START Data for analysis

Lemma answer_cost i t :
  (if is_ok (window_answer max w i) && (a <=? t) && (t <? a + from_secs w) then 1 else 0)
  ≤ (if i <=? max then 1 else 0).
Proof. unfold window_answer. destruct (i <=? max); simpl; [|done]. by destruct (_ && _). Qed.

(** The window in force began inside the interval: it outlasts it. *)
Lemma admitted_current n s ts :
  a ≤ s → 0 ≤ n → n + Z.of_nat (length ts) ≤ u64_max → StronglySorted Z.le (s :: ts) →
  admitted_in max w a (Some (n, s)) ts ≤ Z.max 0 (max - n).
Proof.
  intros Hs. revert n. induction ts as [|t ts IH]; intros n Hn Hlen Hsort.
  { simpl. lia. }
  apply StronglySorted_inv in Hsort as [Hsort [Hst Hall]%Forall_cons].
  cbn [length] in Hlen. destruct (Z.leb_spec (a + from_secs w) t) as [Hout|Hin].
  { rewrite admitted_in_after; [lia|]. apply StronglySorted_inv in Hsort as [_ Hall'].
    constructor; [done|]. eapply Forall_impl; [exact Hall'|]. simpl. intros; lia. }
  cbn [admitted_in from_option id]. rewrite bucket_hit_same_window by width_lia.
  apply StronglySorted_inv in Hsort as [Hsort Ht].
  specialize (IH (n + 1) ltac:(lia) ltac:(lia) (SSorted_cons s Hsort Hall)).
  pose proof (answer_cost (n + 1) t) as Hcost.
  destruct (Z.leb_spec (n + 1) max); lia.
Qed.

END Data for analysis

Copy the records above exactly, from the first line through the line containing "specialize (IH (n", and include nothing else.

Lemma answer_cost i t :
  (if is_ok (window_answer max w i) && (a <=? t) && (t <? a + from_secs w) then 1 else 0)
  ≤ (if i <=? max then 1 else 0).
Proof. unfold window_answer. destruct (i <=? max); simpl; [|done]. by destruct (_ && _). Qed.

(** The window in force began inside the interval: it outlasts it. *)
Lemma admitted_current n s ts :
  a ≤ s → 0 ≤ n → n + Z.of_nat (length ts) ≤ u64_max → StronglySorted Z.le (s :: ts) →
  admitted_in max w a (Some (n, s)) ts ≤ Z.max 0 (max - n).
Proof.
  intros Hs. revert n. induction ts as [|t ts IH]; intros n Hn Hlen Hsort.
  { simpl. lia. }
  apply StronglySorted_inv in Hsort as [Hsort [Hst Hall]%Forall_cons].
  cbn [length] in Hlen. destruct (Z.leb_spec (a + from_secs w) t) as [Hout|Hin].
  { rewrite admitted_in_after; [lia|]. apply StronglySorted_inv in Hsort as [_ Hall'].
    constructor; [done|]. eapply Forall_impl; [exact Hall'|]. simpl. intros; lia. }
  cbn [admitted_in from_option id]. rewrite bucket_hit_same_window by width_lia.
  apply StronglySorted_inv in Hsort as [Hsort Ht].
  specialize (IH (n + 1) ltac:(lia) ltac:(lia) (SSorted_cons s Hsort Hall)).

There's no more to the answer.